Now look closely at how that Wikipedia citation is structured. The dominant Wikipedia entity in LLM training data is en.wikipedia.org. Not wikipedia.org. The en. subdomain. Wikipedia has run each language as a separate subdomain (en., de., fr., ja.) since the start, and the models treat them as different sources. The English version is the giant entity. The Spanish version is a different, smaller one. Same organisation, two distinct things at the host level.

That is actually one of the strongest arguments for subdomains in 2026, when you use them the way Wikipedia does. If you genuinely have language-separated content with different editorial standards and different audiences, the subdomain split makes the entity boundaries cleaner. We dig into the Wikipedia pattern more in our piece on why Wikipedia dominates LLM citations, and the lesson holds: subdomains work brilliantly when the entities really are separate.

Where it goes wrong is when you put your blog on a subdomain. Your blog is meant to be your brand's voice and your topical authority. If the model treats blog.yourcompany.com as a different entity from yourcompany.com, you are asking it to learn your brand twice. The signal gets cut in half, and the better content (the blog) is the half that loses.

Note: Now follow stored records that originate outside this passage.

Definition slip39_words_2 : list string :=
  ["lecture"; "legal"; "legend"; "legs"; "lend"; "length"; "level"; "liberty"; "library"; "license"; "lift";
   "likely"; "lilac"; "lily"; "lips"; "liquid"; "listen"; "literary"; "living"; "lizard"; "loan"; "lobe"; "location";
   "losing"; "loud"; "loyalty"; "luck"; "lunar"; "lunch"; "lungs"; "luxury"; "lying"; "lyrics"; "machine";
   "magazine"; "maiden"; "mailman"; "main"; "makeup"; "making"; "mama"; "manager"; "mandate"; "mansion"; "manual";
   "marathon"; "march"; "market"; "marvel"; "mason"; "material"; "math"; "maximum"; "mayor"; "meaning"; "medal";
   "medical"; "member"; "memory"; "mental"; "merchant"; "merit"; "method"; "metric"; "midst"; "mild"; "military";
   "mineral"; "minister"; "miracle"; "mixed"; "mixture"; "mobile"; "modern"; "modify"; "moisture"; "moment";
   "morning"; "mortgage"; "mother"; "mountain"; "mouse"; "move"; "much"; "mule"; "multiple"; "muscle"; "museum";
   "music"; "mustang"; "nail"; "national"; "necklace"; "negative"; "nervous"; "network"; "news"; "nuclear"; "numb";
   "numerous"; "nylon"; "oasis"; "obesity"; "object"; "observe"; "obtain"; "ocean"; "often"; "olympic"; "omit";
   "oral"; "orange"; "orbit"; "order"; "ordinary"; "organize"; "ounce"; "oven"; "overall"; "owner"; "paces";
   "pacific"; "package"; "paid"; "painting"; "pajamas"; "pancake"; "pants"; "papa"; "paper"; "parcel"; "parking";
   "party"; "patent"; "patrol"; "payment"; "payroll"; "peaceful"; "peanut"; "peasant"; "pecan"; "penalty"; "pencil";
   "percent"; "perfect"; "permit"; "petition"; "phantom"; "pharmacy"; "photo"; "phrase"; "physics"; "pickup";
   "picture"; "piece"; "pile"; "pink"; "pipeline"; "pistol"; "pitch"; "plains"; "plan"; "plastic"; "platform";
   "playoff"; "pleasure"; "plot"; "plunge"; "practice"; "prayer"; "preach"; "predator"; "pregnant"; "premium";
   "prepare"; "presence"; "prevent"; "priest"; "primary"; "priority"; "prisoner"; "privacy"; "prize"; "problem";
   "process"; "profile"; "program"; "promise"; "prospect"; "provide"; "prune"; "public"; "pulse"; "pumps"; "punish";
   "puny"; "pupal"; "purchase"; "purple"; "python"; "quantity"; "quarter"; "quick"; "quiet"; "race"; "racism";
   "radar"; "railroad"; "rainbow"; "raisin"; "random"; "ranked"; "rapids"; "raspy"; "reaction"; "realize"; "rebound";
   "rebuild"; "recall"; "receiver"; "recover"; "regret"; "regular"; "reject"; "relate"; "remember"; "remind";
   "remove"; "render"; "repair"; "repeat"; "replace"; "require"; "rescue"; "research"; "resident"; "response";
   "result"; "retailer"; "retreat"; "reunion"; "revenue"; "review"; "reward"; "rhyme"; "rhythm"; "rich"; "rival";
   "river"; "robin"; "rocky"; "romantic"; "romp"; "roster"; "round"; "royal"; "ruin"; "ruler"; "rumor"; "sack";
   "safari"; "salary"; "salon"; "salt"; "satisfy"; "satoshi"; "saver"; "says"; "scandal"; "scared"; "scatter";
   "scene"; "scholar"; "science"; "scout"; "scramble"; "screw"; "script"; "scroll"; "seafood"; "season"; "secret";
   "security"; "segment"; "senior"; "shadow"; "shaft"; "shame"; "shaped"; "sharp"; "shelter"; "sheriff"; "short";
   "should"; "shrimp"; "sidewalk"; "silent"; "silver"; "similar"; "simple"; "single"; "sister"; "skin"; "skunk";
   "slap"; "slavery"; "sled"; "slice"; "slim"; "slow"; "slush"; "smart"; "smear"; "smell"; "smirk"; "smith";
   "smoking"; "smug"; "snake"; "snapshot"; "sniff"; "society"; "software"; "soldier"; "solution"; "soul"; "source";
   "space"; "spark"; "speak"; "species"; "spelling"; "spend"; "spew"; "spider"; "spill"; "spine"; "spirit"; "spit";
   "spray"; "sprinkle"; "square"; "squeeze"; "stadium"; "staff"; "standard"; "starting"; "station"; "stay"; "steady";
   "step"; "stick"; "stilt"; "story"; "strategy"; "strike"; "style"; "subject"; "submit"; "sugar"; "suitable";
   "sunlight"; "superior"; "surface"; "surprise"; "survive"; "sweater"; "swimming"; "swing"; "switch"; "symbolic";
   "sympathy"; "syndrome"; "system"; "tackle"; "tactics"; "tadpole"; "talent"; "task"; "taste"; "taught"; "taxi";
   "teacher"; "teammate"; "teaspoon"; "temple"; "tenant"; "tendency"; "tension"; "terminal"; "testify"; "texture";
   "thank"; "that"; "theater"; "theory"; "therapy"; "thorn"; "threaten"; "thumb"; "thunder"; "ticket"; "tidy";
   "timber"; "timely"; "ting"; "tofu"; "together"; "tolerate"; "total"; "toxic"; "tracks"; "traffic"; "training";
   "transfer"; "trash"; "traveler"; "treat"; "trend"; "trial"; "tricycle"; "trip"; "triumph"; "trouble"; "true";
   "trust"; "twice"; "twin"; "type"; "typical"; "ugly"; "ultimate"; "umbrella"; "uncover"; "undergo"; "unfair";
   "unfold"; "unhappy"; "union"; "universe"; "unkind"; "unknown"; "unusual"; "unwrap"; "upgrade"; "upstairs";
   "username"; "usher"; "usual"; "valid"; "valuable"; "vampire"; "vanish"; "various"; "vegan"; "velvet"; "venture";
   "verdict"; "verify"; "very"; "veteran"; "vexed"; "victim"; "video"; "view"; "vintage"; "violence"; "viral";
   "visitor"; "visual"; "vitamins"; "vocal"; "voice"; "volume"; "voter"; "voting"; "walnut"; "warmth"; "warn";
   "watch"; "wavy"; "wealthy"; "weapon"; "webcam"; "welcome"; "welfare"; "western"; "width"; "wildlife"; "window";
   "wine"; "wireless"; "wisdom"; "withdraw"; "wits"; "wolf"; "woman"; "work"; "worthy"; "wrap"; "wrist"; "writing";
   "wrote"; "year"; "yelp"; "yield"; "yoga"; "zero"].

Definition SLIP39_WORDLIST : list (list Z) := map c_str (slip39_words_1 ++ slip39_words_2).

Definition button_seq_1 : list (Z * Z) :=
  [(1212, 0); (1216, 7); (1236, 8); (1242, 1); (1248, 9); (1254, 10); (1263, 2); (1267, 11); (1268, 3); (1276, 4);
   (1281, 13); (1284, 5); (1285, 12); (1286, 14); (1287, 6); (1315, 67); (1317, 68); (1318, 69); (1326, 70);
   (1327, 71); (1341, 72); (1346, 73); (1354, 74); (1356, 75); (1363, 76); (1371, 15); (1378, 77); (1396, 78);
   (1414, 16); (1417, 23); (1423, 19); (1436, 17); (1453, 79); (1465, 80); (1472, 20); (1473, 18); (1474, 82);
   (1475, 21); (1476, 22); (1478, 81); (1512, 83); (1514, 35); (1516, 84); (1517, 24); (1518, 25); (1519, 34);
   (1526, 26); (1537, 85); (1543, 27); (1545, 86); (1546, 87); (1548, 28); (1564, 29); (1568, 36); (1573, 30);
   (1583, 88); (1585, 32); (1586, 31); (1587, 37); (1591, 33); (1615, 38); (1617, 48); (1618, 39); (1623, 40);
   (1624, 41); (1629, 89); (1643, 42); (1645, 44); (1647, 43); (1658, 90); (1674, 91); (1676, 92); (1679, 45);
   (1681, 49); (1683, 46); (1684, 93); (1686, 94); (1694, 47); (1712, 95); (1716, 96); (1718, 97); (1721, 50);
   (1731, 98); (1736, 51); (1743, 99); (1748, 52); (1753, 53); (1763, 56); (1765, 100); (1768, 101); (1769, 102);
   (1784, 54); (1789, 55); (1824, 104); (1825, 103); (1828, 57); (1837, 60); (1841, 61); (1845, 105); (1848, 58);
   (1851, 106); (1854, 107); (1856, 108); (1862, 109); (1864, 62); (1868, 59); (1872, 110); (1876, 111); (1879, 112);
   (1893, 113); (1917, 63); (1919, 64); (1947, 65); (1953, 66); (2143, 114); (2147, 185); (2151, 186); (2152, 115);
   (2153, 116); (2156, 117); (2161, 119); (2162, 187); (2164, 120); (2168, 121); (2169, 118); (2171, 122);
   (2172, 123); (2173, 124); (2174, 125); (2175, 188); (2176, 126); (2178, 127); (2181, 189); (2183, 128);
   (2184, 190); (2187, 129); (2312, 191); (2315, 192); (2317, 193); (2318, 194); (2323, 195); (2324, 196);
   (2325, 197); (2326, 198); (2327, 199); (2345, 130); (2351, 201)].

When subdomains still earn their keep in 2026

We are not anti-subdomain. There are five situations where we still recommend them, and we want to be specific, because "it depends" is a cop-out.

1. True multi-region with separate editorial teams

A UK editorial team and a US editorial team producing genuinely different content (not just colour versus color) can each build authority on uk.example.com and us.example.com. The LLMs treat them as distinct entities, which is a feature when the entities really are distinct. This is the Wikipedia pattern. It works because the content actually differs. Translating one article into ten languages does not count, and a subdirectory with proper hreflang would be cleaner.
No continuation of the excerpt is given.